The most straightforward definition is that it’s a feeling of affection and attachment that can be felt for anyone or anything. Some people also consider “infatuation” to be a type of love, but it differs from true love in that infatuation doesn’t necessarily lead to commitment. Infatuation is more like a sexual attraction that may or may not develop into true love, depending on the person and the relationship.
From an evolutionary psychology perspective, love evolved to keep parents bonded and committed to their children. It can help them survive the stress of raising young children and ensure that their genes are passed on to future generations. But, this doesn’t mean that it can’t be toxic. It can also lead to feelings of jealousy, anxiety, rage and despair.

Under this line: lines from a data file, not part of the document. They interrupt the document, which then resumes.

(** [if (!genreCol || !loveCol || !dateCol)] shows the error and returns;
    else the rows are built. *)
Definition script (d3_mean : list Q -> option Q) (columns : list string)
    (raw : list RawRow) : outcome :=
  match detected (genreCol columns), detected (loveCol columns),
        detected (dateCol columns) with
  | Some g, Some l, Some d =>
      Parsed (Results.page g d l (titleCol columns) (authorCol columns)
                (uriCol columns) d3_mean raw)
  | _, _, _ =>
      MissingColumns (detected (genreCol columns)) (detected (loveCol columns))
        (detected (dateCol columns))
  end.

(** *** The scatter and the spotlights *)

Definition SCATTER_X_MAX : Z := 1500%Z.

(** [rowsAll.filter(d => Number.isFinite(d.year) && d.year >= 1 && d.year <= 1500)]
    in [drawScatter]; a year is always finite. *)
Definition scatterRows (rowsAll : list (Results.row Q)) : list (Results.row Q) :=
  filter (fun d => (1 <= Results.year d)%Z /\ (Results.year d <= 1500)%Z) rowsAll.

(** [rowsAll.filter((d) => d.year >= 1 && d.year <= xMaxFixed)] in
    [renderSpotlights]. *)
Definition spotlightRows (xMaxFixed : Z) (rowsAll : list (Results.row Q))
  : list (Results.row Q) :=
  filter (fun d => (1 <= Results.year d)%Z /\ (Results.year d <= xMaxFixed)%Z)
         rowsAll.

(** *** The legend of the scatter *)

(** [if (hidden.has(genre)) hidden.delete(genre); else hidden.add(genre);] *)
Definition toggle (genre : string) (hidden : gset string) : gset string :=
  if decide (genre ∈ hidden) then hidden ∖ {[ genre ]} else hidden ∪ {[ genre ]}.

In fact, studies have shown that the lack of companionate love — rather than passionate love — is what can most negatively impact long-term relationship satisfaction.
Many philosophers and psychologists disagree about the characterization of love. Some think it isn’t really an emotion in the sense that we typically understand emotions, but instead a necessary physiological drive. Others think that it’s a complex emotion with distinct features that make it unlike any other. And still others argue that it’s too complicated to be captured by a single concept.
Despite the controversy, most of the literature on love seems to agree that it involves more than mere liking. It involves the desire to be close to someone, the need to trust them and feel secure with them. This is also why some scholars have suggested that the concept of love should include the notions of affection, commitment and trust.
In order to try to make sense of this complexity, it is common for accounts of love to rely on quasi-reductionistic language. This can lead to confusion, as the ideas that are classified under one type often overlap with, or are contained within, the concepts categorized under another. Nevertheless, the four types we have identified here — love as union, love as robust concern, love as valuing and love as an emotion — are useful in helping to clarify the various themes that are relevant to an explanation of love.